I spent 5 days in external fixation and those things are no joke. You feel the nails so sharp and deep, tugging inside your bones, muscle, and skin. No amount of pain medicine worked. I feel so bad for the nurses who took care of me. I was in pain nonstop and being a nurse, I was probably their worst patient. Actually, I know I was. I was so high on pain meds I had no problem telling them that they were late on this pill, their lines were overdue to be changed, and by the way, no I’m not a self turn as you have labeled me.
On day 6 I went back to surgery for an ORIF with hardware placement. My arm was wrapped in a cast and the 13 stitches above my black eye were starting to look a little better. The overwhelming pain continued and I was discharged on day 8.
Those 8 days were only the beginning for some of the worst days of my entire life that were spent at home. But what kept me going through that hospitalization was the overwhelming amount of love and support I received from my friends, family, and coworkers. You all know who you are. The friends who drove hours just to visit with me for one day. The friends who stayed the night with me in the hospital, getting up every hour to attempt to move my leg in a more comfortable position. The friends who made me feel like I was in a spa, washing my hair, massaging my legs and feet, and giving me a facial. The friends who stayed late giving me a bed bath because I didn’t trust anyone else. The coworkers that personally called pain pharmacy themselves and told them to get to my room because my pain wasn’t taken care of. And the coworkers that used their 15 minute break or lunch to come and spend time with me in my room, or sneak in supplies to make me more comfortable. You guys are amazing, you will never understand how much those little things meant to me.
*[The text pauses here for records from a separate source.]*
(** * Worker node of the multi-agent graph (Worker.ts)

    A shallow embedding of [packages/components/nodes/langgraph/Worker/Worker.ts]:
    the node constructor [init], the agent compiler [createAgent] and the
    adapter [agentNode], together with what they rely on: JavaScript
    primitives (string truthiness, [Array.prototype.join], [parseFloat] with
    its rounding to a double, [??]), lodash [flatten] and the template
    parser of the prompt library. *)

From Stdlib Require Import ZArith NArith Ascii String DecimalString DecimalNat.
From stdpp Require Import base option list strings gmap.

Local Open Scope string_scope.

(** ** JavaScript primitives *)

Module JS.

(** A value that may be [null] or [undefined]. *)
Inductive nullable (A : Type) : Type :=
| Null : nullable A
| Undefined : nullable A
| Val : A -> nullable A.
Arguments Null {A}.
Arguments Undefined {A}.
Arguments Val {A} _.

(** [a ?? b]: the right operand is taken only for [null] and [undefined]. *)
Definition nullish {A} (a : nullable A) (b : A) : A :=
  match a with
  | Val x => x
  | Null | Undefined => b
  end.

(** The line feed written ['\n'] in the source. *)
Definition nl : string := String "010"%char EmptyString.

(** ToBoolean on strings: only the empty string is falsy. *)
Definition truthy_string (s : string) : bool :=
  match s with
  | EmptyString => false
  | String _ _ => true
  end.

(** ToBoolean on an optional string (a property that may be missing). *)
Definition truthy_opt (o : nullable string) : bool :=
  match o with
  | Val s => truthy_string s
  | Null | Undefined => false
  end.

(** ToBoolean on an array length. *)
Definition truthy_nat (n : nat) : bool :=
  match n with
  | O => false
  | S _ => true
  end.

(** ToString on a non-negative integer Number: its decimal digits. *)
Definition string_of_nat (n : nat) : string :=
  NilEmpty.string_of_uint (Nat.to_uint n).

(** [arr.join(sep)] on an array of strings. *)
Fixpoint join (sep : string) (l : list string) : string :=
  match l with
  | [] => ""
  | [x] => x
  | x :: rest => x +:+ sep +:+ join sep rest
  end.

(** [hay.startsWith(needle)]. *)
Fixpoint starts_with (needle hay : string) : bool :=
  match needle, hay with
  | EmptyString, _ => true
  | String _ _, EmptyString => false
  | String a n', String b h' => if Ascii.eqb a b then starts_with n' h' else false
  end.

(** [hay.includes(needle)]. *)
Fixpoint includes (needle hay : string) : bool :=
  starts_with needle hay ||
  match hay with
  | EmptyString => false
  | String _ h' => includes needle h'
  end.

(** *** Numbers and [parseFloat]

    A Number is an IEEE 754 double. A finite one is kept as the dyadic
    fraction it is, [(-1)^neg * num / 2^frac_bits], in lowest terms: [num]
    is odd whenever [frac_bits] is not 0, so an integer [n] is
    [Finite _ n 0]. *)
Inductive number : Type :=
| NaN : number
| Infinity (neg : bool) : number
| Finite (neg : bool) (num : N) (frac_bits : nat) : number.

(** [num / 2^bits] in lowest terms. *)
Fixpoint reduce (num : Z) (bits : nat) : Z * nat :=
  match bits with
  | O => (num, O)
  | S b => if Z.even num then reduce (Z.div2 num) b else (num, bits)
  end.

(** [a / d] rounded to the nearest integer, a tie to the even one. *)
Definition round_div (a d : Z) : Z :=
  let q := (a / d)%Z in
  let r := (a mod d)%Z in
  if (2 * r <? d)%Z then q
  else if (d <? 2 * r)%Z then (q + 1)%Z
  else if Z.even q then q else (q + 1)%Z.

(** The Number value of the decimal [m10 * 10^e10]: the double nearest to
    it (ties to even), with 53 bits of significand, steps of [2^-1074] at
    the small end and [Infinity] once the rounded value reaches [2^1024].
    [a / b] is the decimal, [l] its binary exponent, [e] the exponent of
    the last bit kept and [q] the significand in units of [2^e]. *)
Definition to_double (neg : bool) (m10 : N) (e10 : Z) : number :=
  if (m10 =? 0)%N then Finite neg 0 0
  else
    let a := if (0 <=? e10)%Z then (Z.of_N m10 * 10 ^ e10)%Z else Z.of_N m10 in
    let b := if (0 <=? e10)%Z then 1%Z else (10 ^ (- e10))%Z in
    let l0 := (Z.log2 a - Z.log2 b)%Z in
    let l := if (if (0 <=? l0)%Z then (b * 2 ^ l0 <=? a)%Z else (b <=? a * 2 ^ (- l0))%Z)
             then l0 else (l0 - 1)%Z in
    let e := Z.max (l - 52) (-1074) in
    let q := if (0 <=? e)%Z then round_div a (b * 2 ^ e)
             else round_div (a * 2 ^ (- e)) b in
    if (1024 <=? l)%Z || ((e =? 971)%Z && (q =? 2 ^ 53)%Z) then Infinity neg
    else if (0 <=? e)%Z then Finite neg (Z.to_N (q * 2 ^ e)) 0
    else let '(n, bits) := reduce q (Z.to_nat (- e)) in Finite neg (Z.to_N n) bits.

(** WhiteSpace and LineTerminator code units below 256. *)
Definition is_space (c : ascii) : bool :=
  let n := nat_of_ascii c in
  bool_decide (n = 9 \/ n = 10 \/ n = 11 \/ n = 12 \/ n = 13 \/ n = 32 \/ n = 160)%nat.

(** TrimString(s, start). *)
Fixpoint trim_start (s : string) : string :=
  match s with
  | String c s' => if is_space c then trim_start s' else s
  | EmptyString => s
  end.

Definition digit_of (c : ascii) : option N :=
  let n := N_of_ascii c in
  if ((48 <=? n) && (n <=? 57))%N then Some (n - 48)%N else None.

(** The longest run of DecimalDigits at the head of [s], and what follows. *)
Fixpoint take_digits (s : string) : list N * string :=
  match s with
  | String c s' =>
      match digit_of c with
      | Some d => let '(ds, r) := take_digits s' in (d :: ds, r)
      | None => ([], s)
      end
  | EmptyString => ([], s)
  end.

Definition digits_value (ds : list N) : N :=
  fold_left (fun acc d => 10 * acc + d)%N ds 0%N.

(** An optional [+] or [-]. *)
Definition take_sign (s : string) : bool * string :=
  match s with
  | String "-"%char r => (true, r)
  | String "+"%char r => (false, r)
  | _ => (false, s)
  end.

(** ExponentPart, when one is well formed at the head of [s]; otherwise the
    literal ends before it and the exponent is 0. *)
Definition take_exponent (s : string) : Z :=
  match s with
  | String c r =>
      if bool_decide (c = "e"%char \/ c = "E"%char) then
        let '(neg, r') := take_sign r in
        match take_digits r' with
        | ([], _) => 0%Z
        | (ds, _) =>
            let v := Z.of_N (digits_value ds) in
            if neg then (- v)%Z else v
        end
      else 0%Z
  | EmptyString => 0%Z
  end.

(** [parseFloat(input)]: the Number value of the longest prefix of the
    trimmed input that is a StrDecimalLiteral, [NaN] when there is none. *)
Definition parseFloat (input : string) : number :=
  let '(neg, s) := take_sign (trim_start input) in
  if starts_with "Infinity" s then Infinity neg
  else
    let '(ip, r) := take_digits s in
    match r with
    | String "."%char r' =>
        let '(fp, r'') := take_digits r' in
        match ip, fp with
        | [], [] => NaN
        | _, _ =>
            to_double neg (digits_value (ip ++ fp))
                      (take_exponent r'' - Z.of_nat (length fp))
        end
    | _ =>
        match ip with
        | [] => NaN
        | _ => to_double neg (digits_value ip) (take_exponent r)
        end
    end.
I could go on about the course of events thus far, 7 months out. But I’ll try and wrap this up. Let’s just say it was 6 months in a wheelchair, two hematomas that came out via my incision, a third surgery for an allergic reaction to the hardware, osteomyelitis and a picc line, a nonunion of the bone and possible bone graft, and 3 allergic reactions resulting in IM benadryl and prednisone.
As of now, I feel like I am on the upswing of things. I have started to walk on my own without the help of crutches or a walker. The possibility of a bone graft is still not out of the question but for now, I am focusing my mind on the positive and that it simply won’t be necessary 🙂
Thank you to all of you for reading and for your help and support along the way.